The basis of the belief is far, far older of course, pre-Egyptian at the least, but where before it was a jealously guarded mystery the Persian Mani proclaimed it to the world.’
‘It became a serious rival to Christianity at one time, didn’t it?’
‘Um,’ Simon took up the argument. ‘And it survived despite the most terrible persecution by the Christians. Mani was crucified in the third century after Christ and, by their own creed, his followers were not allowed to enlist converts. Yet somehow it spread in secret. The Albigenses followed it in Southern France in the twelfth century until they were stamped out. Then in the thirteenth, a thousand years after Mani’s death, it swept Bohemia. A form of it was still practised there by certain sects as late as the 1840’s and even today many thinking people scattered all over the world believe that ii holds the core of the only true religion.’
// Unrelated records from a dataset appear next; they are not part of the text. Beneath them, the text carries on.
(* ===== verification/Calls.v ===== *)
(** * The calls each part of the handler can make

    Which calls on the world the programs of the server can make at all: answers
    and audit entries are made of local calls, the login handlers never call the
    upstream, and what runs under a lock takes no semaphore and no lock. *)

From S2P Require Import Prelude GoStrings Json Ratelimit Config Routes Auth Policy.
From S2P Require Import EffectiveRoute Httputil Remnawave BodyPolicy ResponsePolicy Proxy.
From S2P Require Import Alerts AuditLog OAuthStore Effects PanelFacade Respond PanelOAuth PanelLogin.
From S2P Require Import Handler.
From stdpp Require Import options.

Local Open Scope Z_scope.

(** What an answer is made of. *)
Definition answering (c : call) : Prop :=
  match c with Now | Emit _ | Notify _ | Write _ _ _ => True | _ => False end.

(** No call to the upstream, and none on semaphores, limiters or locks. *)
Definition local_call (c : call) : Prop :=
  match c with
  | Upstream _ | Acquire _ _ | Release _ _ | Lock _ | Unlock _ | VersionOK _ | Allow _ _ => False
  | _ => True
  end.

(** No call on semaphores, limiters or locks. *)
Definition plain_call (c : call) : Prop :=
  match c with
  | Acquire _ _ | Release _ _ | Lock _ | Unlock _ | VersionOK _ | Allow _ _ => False
  | _ => True
  end.

Lemma answering_local c : answering c -> local_call c.
Proof. by destruct c. Qed.

Lemma local_plain c : local_call c -> plain_call c.
Proof. by destruct c. Qed.

Lemma only_local_plain {A} (p : prog A) : only local_call p -> only plain_call p.
Proof. apply only_mono, local_plain. Qed.

Lemma returned_calls P p : only P p -> only P (returned p).
Proof. intros Hp. apply only_bind; [exact Hp|]. intros _. exact I. Qed.

Lemma and_then_calls P p k : only P p -> only P k -> only P (and_then p k).
Proof. intros Hp Hk. apply only_bind; [exact Hp|]. intros []; [by apply returned_calls|exact I]. Qed.

Create HintDb calls.

(** One step through a program's structure. *)
Ltac calls_step :=
  cbv beta zeta;
  lazymatch goal with
  | |- only _ (Ret _) => exact I
  | |- only _ (bind _ _) => apply only_bind; [|intro]
  | |- only _ (defer _ _) => apply only_defer
  | |- only _ (returned _) => apply returned_calls
  | |- only _ (and_then _ _) => apply and_then_calls
  | |- only _ (perform _) => apply only_perform
  | |- only _ (match ?x with _ => _ end) => destruct x
  | |- answering _ => exact I
  | |- local_call _ => exact I
  | |- plain_call _ => exact I
  end.

Ltac calls := repeat first [solve [eauto 2 with calls nocore]|calls_step].

Section calls.
Context `{Unicode} `{Host} `{Regexps} `{NetParsers} `{NetFiles} `{RequestURLs}.
Context (VerifyPKCS1v15 : PublicKey -> string -> string -> bool).

(** ** Answers *)

Lemma writeJSON_calls w s b : only answering (writeJSON w s b).
Proof. apply only_perform. exact I. Qed.

Lemma http_Error_calls w m s : only answering (http_Error w m s).
Proof. apply only_perform. exact I. Qed.

Hint Resolve writeJSON_calls http_Error_calls : calls.

Lemma deny_calls w req route tid cid reason status :
  only answering (Respond.deny w req route tid cid reason status).
Proof. unfold Respond.deny. calls. Qed.

Hint Resolve deny_calls : calls.

Lemma audit_allowed_calls e req route path tok cred reason status fields :
  only answering (audit_allowed e req route path tok cred reason status fields).
Proof. apply only_perform. exact I. Qed.

Lemma write_response_calls p w r pub : only answering (write_response p w r pub).
Proof. unfold write_response. calls. Qed.

Lemma deny_policy_calls w req route tok cred reason status :
  only answering (deny_policy w req route tok cred reason status).
Proof.
  unfold deny_policy, handlePanelPolicyDeny. destruct (panelAuditContextFromRequest req); [|calls].
  destruct (safeRequestContext req). calls.
Qed.

Hint Resolve audit_allowed_calls write_response_calls deny_policy_calls : calls.

Lemma handlePanelReadFacade_calls w req cfg route path tok cred w' p :
  handlePanelReadFacade w req cfg route path tok cred = (w', Some p) -> only answering p.
Proof.
  unfold handlePanelReadFacade. destruct (panelAuditContextFromRequest req); [|done].
  destruct (req_Method req <>s? "GET"); [done|]. cbv zeta.
  intros Hp%(f_equal snd). cbn [snd] in Hp.
  destruct (path =s? _); [apply (inj Some) in Hp; subst p; calls|].
  destruct (path =s? _); [apply (inj Some) in Hp; subst p; calls|].
  destruct (path =s? _); [apply (inj Some) in Hp; subst p; calls|discriminate Hp].
Qed.

(** ** Logins *)

Lemma answering_is_local {A} (p : prog A) : only answering p -> only local_call p.
Proof. apply only_mono, answering_local. Qed.

Hint Resolve answering_is_local : calls.

Lemma randomURLToken_calls n : only local_call (randomURLToken n).
Proof. unfold randomURLToken. calls. Qed.

Lemma panelAuthUnsupported_calls w req route path :
  only local_call (panelAuthUnsupported w req route path).
Proof. unfold panelAuthUnsupported, audit. calls. Qed.

Hint Resolve randomURLToken_calls panelAuthUnsupported_calls : calls.

Lemma start_attempt_calls w req route s v n : only local_call (start_attempt w req route s v n).
Proof. unfold start_attempt, audit. calls. Qed.

Hint Resolve start_attempt_calls : calls.

Lemma authorize_calls w req route : only local_call (handlePanelOAuth2Authorize w req route).
Proof. unfold handlePanelOAuth2Authorize. calls. Qed.

Lemma fetchTelegramJWK_calls cfg kid : only local_call (fetchTelegramJWK cfg kid).
Proof. unfold fetchTelegramJWK. calls. Qed.

Hint Resolve authorize_calls fetchTelegramJWK_calls : calls.

Lemma telegramActorIDFromIDToken_calls cfg t n :
  only local_call (telegramActorIDFromIDToken VerifyPKCS1v15 cfg t n).
Proof. unfold telegramActorIDFromIDToken, verify_signature. calls. Qed.

Hint Resolve telegramActorIDFromIDToken_calls : calls.

Lemma exchange_calls cfg c v n :
  only local_call (exchangeTelegramOAuthCode VerifyPKCS1v15 cfg c v n).
Proof. unfold exchangeTelegramOAuthCode. calls. Qed.

Lemma finish_login_calls w req cfg route actorID :
  only local_call (finish_login w req cfg route actorID).
Proof. unfold finish_login, audit. calls. Qed.

Hint Resolve exchange_calls finish_login_calls : calls.

Lemma callback_calls w req cfg route :
  only local_call (handlePanelOAuth2Callback VerifyPKCS1v15 w req cfg route).
Proof. unfold handlePanelOAuth2Callback, audit. calls. Qed.

Hint Resolve callback_calls : calls.

Lemma handlePanelAuthFacade_calls w req cfg route path p :
  handlePanelAuthFacade VerifyPKCS1v15 w req cfg route path = Some p -> only local_call p.
Proof.
  unfold handlePanelAuthFacade, audit. destruct (negb _); [done|]. cbv zeta.
  intros Hp%(inj Some). subst p. calls.
Qed.

(** ** What runs under the semaphores and locks *)

Lemma answering_is_plain {A} (p : prog A) : only answering p -> only plain_call p.
Proof. intros Hp. by apply only_local_plain, answering_is_local. Qed.

Hint Resolve answering_is_plain : calls.

Lemma returned_plain p : only answering p -> only plain_call (returned p).
Proof. intros Hp. by apply returned_calls, answering_is_plain. Qed.

Hint Resolve returned_plain : calls.

Lemma RoundTrip_calls px req path q pub : only plain_call (RoundTrip px req path q pub).
Proof. unfold RoundTrip. calls. Qed.

Hint Resolve RoundTrip_calls : calls.

Lemma serve_proxy_calls px w req path q pub : only plain_call (serve_proxy px w req path q pub).
Proof. unfold serve_proxy. calls. Qed.

Lemma preflightUser_calls req st uuid tok : only plain_call (preflightUser req st uuid tok).
Proof. unfold preflightUser. calls. Qed.

Hint Resolve preflightUser_calls : calls.

Lemma preflight_calls req st route path tok : only plain_call (preflight req st route path tok).
Proof. unfold preflight. calls. Qed.

Lemma postWriteVerify_calls req st route tok r :
  only plain_call (postWriteVerify req st route tok r).
Proof. unfold postWriteVerify. calls. Qed.

Hint Resolve preflight_calls postWriteVerify_calls : calls.

Lemma scan_pages_calls n start w req st route path q tok cred combined fh :
  only plain_call (scan_pages n start w req st route path q tok cred combined fh).
Proof.
  revert start req combined fh. induction n as [|n IH]; intros start req combined fh; cbn [scan_pages];
    calls.
Qed.

Lemma restricted_list_calls w req st route path q tok cred p :
  handlePanelRestrictedUserList w req st route path q tok cred = Some p -> only plain_call p.
Proof.
  unfold handlePanelRestrictedUserList. destruct (negb _); [done|].
  intros Hp%(inj Some). subst p. apply only_bind; [apply scan_pages_calls|]. intros a. calls.
Qed.

Lemma serve_response_calls w req st route path q tok cred r :
  only plain_call (serve_response w req st route path q tok cred r).
Proof. unfold serve_response. calls. Qed.

Hint Resolve serve_response_calls : calls.

Lemma serve_upstream_calls w req st route path q tok cred :
  only plain_call (serve_upstream w req st route path q tok cred).
Proof.
  unfold serve_upstream. cbv zeta.
  destruct (handlePanelRestrictedUserList _ _ _ _ _ _ _ _) as [p|] eqn:Hp;
    [by apply restricted_list_calls in Hp|]. calls.
Qed.

Hint Resolve serve_upstream_calls : calls.

Lemma serve_checks_calls w req st route path q tok cred :
  only plain_call (serve_checks w req st route path q tok cred).
Proof. unfold serve_checks. calls. Qed.
End calls.

#[export] Hint Resolve answering_is_local answering_is_plain returned_plain writeJSON_calls
  http_Error_calls deny_calls audit_allowed_calls write_response_calls deny_policy_calls
  RoundTrip_calls serve_proxy_calls preflightUser_calls preflight_calls postWriteVerify_calls
  scan_pages_calls serve_response_calls serve_upstream_calls serve_checks_calls : calls.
‘Yes, I can understand that,’ Richard agreed. ‘Brahminism, Budism, Taoism, all the great philosophies which have passed beyond the ordinary limited religions with a personal God are connected up with the Prana, Light, and the Universal Life Stream, but that is a very different matter to asking me to believe in were-wolves and witches.’
‘They only came into the discussion because they illustrate certain manifestations of supernatural Evil,’ De Richleau protested; ‘just as the appearance of wounds similar to those of Christ upon the Cross in the flesh of exceptionally pious people may be taken as evidence for the existence of supernatural Good. Eminent surgeons have testified again and again that stigmata are not due to trickery. It is a changing of the material body by the holy saints in their endeavour to approximate to its highest form, that of Our Lord, so, I contend, base natures, with the assistance of the Power of Darkness, may at times succeed in altering their form to that of were-beasts. Whether they change their shape entirely it is impossible to say because at death they always revert to human form, but the belief is world-wide and the evidence so abundant that it cannot lightly be put aside. In any case what you call madness is actually a very definite form of diabolic possession which seizes upon these miserable people and causes them to act with the same savagery as the animal they believe themselves for the time to be. Of its existence, no one who has read the immense literature upon it, can possibly doubt.’
‘Perhaps,’ Richard admitted grudgingly. ‘But apart from Marie Lou’s story, all the evidence is centuries old and mixed up with every sort of superstition and fairy story. In the depths of the Siberian forests or the Indian jungle the belief in such things may perhaps stimulate some poor benighted wretch to act the part now and again and so perpetuate the legend. But you cannot cite me a case in which a number of people have sworn to such happenings in a really civilised country in modern times!’
‘Can’t I?’ De Richleau laughed grimly. ‘What about the affair at Utterheim near Strasbourg. The farms in the neighbourhood had been troubled by a lone wolf for weeks. The Garde-Cham-petre was sent out to get it. He tracked it down. It attacked him and he firedkilling it dead. Then he found himself bending over the body of a local youth. That unfortunate rural policeman was tried for murder, but he swore by all that was holy that it was a wolf at which he had shot, and the entire population of the village came forward to give evidence on his behalf that the dead man had boasted time and again of his power to change his shape.’
‘Is that a fifteenth or sixteenth century story?’ murmured Richard.
‘Neither. It occurred in November, 1925.’
CHAPTER XXV
THE TALISMAN OF SET
For a while longer De Richleau strode up and down, patiently answering Richard’s questions and ramming home his arguments for a belief in the power of the supernatural to affect mankind until, when Marie Lou rejoined them, Richard’s brown eyes no longer held the half-mocking humour which had twinkled in them an hour before.